## [About this exercise]
Check each line below for "working" and say how many have it, with no other words.

## [Recorded data]
%%

(* ===== verification/Sha256.v ===== *)
(** * SHA-224 and SHA-256 (crypto/sha/sha256.c over crypto/md32_common.h)

    The portable compression function with its unrolled rounds, in which the roles of the
    eight working variables rotate and the message schedule lives in a circular buffer of
    sixteen words. *)
From S2P Require Import Prelude Words Md32.

Definition SHA224_DIGEST_LENGTH : Z := 28.
Definition SHA256_DIGEST_LENGTH : Z := 32.

(** In the rows of the source. *)
Definition K256 : list Z := Eval compute in concat [
  [0x428a2f98; 0x71374491; 0xb5c0fbcf; 0xe9b5dba5]; [0x3956c25b; 0x59f111f1; 0x923f82a4; 0xab1c5ed5];
  [0xd807aa98; 0x12835b01; 0x243185be; 0x550c7dc3]; [0x72be5d74; 0x80deb1fe; 0x9bdc06a7; 0xc19bf174];
  [0xe49b69c1; 0xefbe4786; 0x0fc19dc6; 0x240ca1cc]; [0x2de92c6f; 0x4a7484aa; 0x5cb0a9dc; 0x76f988da];
  [0x983e5152; 0xa831c66d; 0xb00327c8; 0xbf597fc7]; [0xc6e00bf3; 0xd5a79147; 0x06ca6351; 0x14292967];
  [0x27b70a85; 0x2e1b2138; 0x4d2c6dfc; 0x53380d13]; [0x650a7354; 0x766a0abb; 0x81c2c92e; 0x92722c85];
  [0xa2bfe8a1; 0xa81a664b; 0xc24b8b70; 0xc76c51a3]; [0xd192e819; 0xd6990624; 0xf40e3585; 0x106aa070];
  [0x19a4c116; 0x1e376c08; 0x2748774c; 0x34b0bcb5]; [0x391c0cb3; 0x4ed8aa4a; 0x5b9cca4f; 0x682e6ff3];
  [0x748f82ee; 0x78a5636f; 0x84c87814; 0x8cc70208]; [0x90befffa; 0xa4506ceb; 0xbef9a3f7; 0xc67178f2]].

Definition Sigma0 (x : Z) : Z := Z.lxor (Z.lxor (ROTATE x 30) (ROTATE x 19)) (ROTATE x 10).
Definition Sigma1 (x : Z) : Z := Z.lxor (Z.lxor (ROTATE x 26) (ROTATE x 21)) (ROTATE x 7).
Definition sigma0 (x : Z) : Z := Z.lxor (Z.lxor (ROTATE x 25) (ROTATE x 14)) (Z.shiftr x 3).
Definition sigma1 (x : Z) : Z := Z.lxor (Z.lxor (ROTATE x 15) (ROTATE x 13)) (Z.shiftr x 10).
Definition Ch (x y z : Z) : Z := Z.lxor (Z.land x y) (Z.land (wrap32 (Z.lnot x)) z).
Definition Maj (x y z : Z) : Z := Z.lxor (Z.lxor (Z.land x y) (Z.land x z)) (Z.land y z).

(** The working variables a to h. *)
Definition ra : nat := 0.
Definition rb : nat := 1.
Definition rc : nat := 2.
Definition rd : nat := 3.
Definition re : nat := 4.
Definition rf : nat := 5.
Definition rg : nat := 6.
Definition rh : nat := 7.
Definition reg (v : list Z) (i : nat) : Z := nth i v 0.

(** The macro on the variables [v]; [T1] is the word of the message. *)
Definition ROUND_00_15 (T1 : Z) (i : nat) (a b c d e f g h : nat) (v : list Z) : list Z :=
  let T1 := wrap32 (T1 + reg v h + Sigma1 (reg v e) + Ch (reg v e) (reg v f) (reg v g) + reg K256 i) in
  let v := <[h := wrap32 (Sigma0 (reg v a) + Maj (reg v a) (reg v b) (reg v c))]> v in
  let v := <[d := wrap32 (reg v d + T1)]> v in
  <[h := wrap32 (reg v h + T1)]> v.

(** The state is the variables and the circular buffer [X]. *)
Definition ROUND_16_63 (i : nat) (a b c d e f g h : nat) (s : list Z * list Z) : list Z * list Z :=
  let '(v, X) := s in
  let s0 := sigma0 (reg X ((i + 1) mod 16)) in
  let s1 := sigma1 (reg X ((i + 14) mod 16)) in
  let T1 := wrap32 (reg X (i mod 16) + s0 + s1 + reg X ((i + 9) mod 16)) in
  (ROUND_00_15 T1 i a b c d e f g h v, <[(i mod 16)%nat := T1]> X).

(** [HOST_c2l(data,l); T1 = X[i] = l; ROUND_00_15(...)] *)
Definition load_round (data : list Z) (i : nat) (a b c d e f g h : nat) (s : list Z * list Z) : list Z * list Z :=
  let '(v, X) := s in
  let l := HOST_c2l data (4 * Z.of_nat i) in
  (ROUND_00_15 l i a b c d e f g h v, <[i := l]> X).

Definition rounds_00_15 (data : list Z) (s : list Z * list Z) : list Z * list Z :=
  let s := load_round data 0 ra rb rc rd re rf rg rh s in
  let s := load_round data 1 rh ra rb rc rd re rf rg s in
  let s := load_round data 2 rg rh ra rb rc rd re rf s in
  let s := load_round data 3 rf rg rh ra rb rc rd re s in
  let s := load_round data 4 re rf rg rh ra rb rc rd s in
  let s := load_round data 5 rd re rf rg rh ra rb rc s in
  let s := load_round data 6 rc rd re rf rg rh ra rb s in
  let s := load_round data 7 rb rc rd re rf rg rh ra s in
  let s := load_round data 8 ra rb rc rd re rf rg rh s in
  let s := load_round data 9 rh ra rb rc rd re rf rg s in
  let s := load_round data 10 rg rh ra rb rc rd re rf s in
  let s := load_round data 11 rf rg rh ra rb rc rd re s in
  let s := load_round data 12 re rf rg rh ra rb rc rd s in
  let s := load_round data 13 rd re rf rg rh ra rb rc s in
  let s := load_round data 14 rc rd re rf rg rh ra rb s in
  load_round data 15 rb rc rd re rf rg rh ra s.

(** The body of [for (i=16;i<64;i+=8)]. *)
Definition rounds_8 (i : nat) (s : list Z * list Z) : list Z * list Z :=
  let s := ROUND_16_63 (i + 0) ra rb rc rd re rf rg rh s in
  let s := ROUND_16_63 (i + 1) rh ra rb rc rd re rf rg s in
  let s := ROUND_16_63 (i + 2) rg rh ra rb rc rd re rf s in
  let s := ROUND_16_63 (i + 3) rf rg rh ra rb rc rd re s in
  let s := ROUND_16_63 (i + 4) re rf rg rh ra rb rc rd s in
  let s := ROUND_16_63 (i + 5) rd re rf rg rh ra rb rc s in
  let s := ROUND_16_63 (i + 6) rc rd re rf rg rh ra rb s in
  ROUND_16_63 (i + 7) rb rc rd re rf rg rh ra s.

(** One block; the buffer [X] is not initialised. *)
Definition sha256_block (h data : list Z) : list Z :=
  let s := rounds_00_15 data (h, zeros 16) in
  let s := fold_left (fun s i => rounds_8 i s) [16; 24; 32; 40; 48; 56]%nat s in
  zip_with (fun x y => wrap32 (x + y)) h s.1.
Definition sha256_block_data_order (num : nat) (data h : list Z) : list Z := block_data_order sha256_block num data h.

Definition SHA224_Init : HASH_CTX :=
  mkHash [0xc1059ed8; 0x367cd507; 0x3070dd17; 0xf70e5939; 0xffc00b31; 0x68581511; 0x64f98fa7; 0xbefa4fa4]
    0 0 (zeros 64) 0 SHA224_DIGEST_LENGTH.
Definition SHA256_Init : HASH_CTX :=
  mkHash [0x6a09e667; 0xbb67ae85; 0x3c6ef372; 0xa54ff53a; 0x510e527f; 0x9b05688c; 0x1f83d9ab; 0x5be0cd19]
    0 0 (zeros 64) 0 SHA256_DIGEST_LENGTH.

Definition SHA256_Update (d : list Z) (len : Z) (c : HASH_CTX) : HASH_CTX := HASH_UPDATE sha256_block d len c.
Definition SHA256_Transform (d : list Z) (c : HASH_CTX) : HASH_CTX := HASH_TRANSFORM sha256_block d c.

(** [None] is the return of 0. *)
Definition HASH_MAKE_STRING (c : HASH_CTX) : option (list Z) :=
  let words n := concat (HOST_l2c <$> take n (hh c)) in
  if md_len c =? SHA224_DIGEST_LENGTH then Some (words 7%nat)
  else if md_len c =? SHA256_DIGEST_LENGTH then Some (words 8%nat)
  else if SHA256_DIGEST_LENGTH <? md_len c then None
  else Some (words (Z.to_nat (md_len c / 4))).
Definition SHA256_Final (c : HASH_CTX) : option (list Z) * HASH_CTX :=
  let c := pad_blocks sha256_block c in (HASH_MAKE_STRING c, c).
Definition SHA224_Update (d : list Z) (len : Z) (c : HASH_CTX) : HASH_CTX := SHA256_Update d len c.
Definition SHA224_Final (c : HASH_CTX) : option (list Z) * HASH_CTX := SHA256_Final c.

%%

## [The answer]
2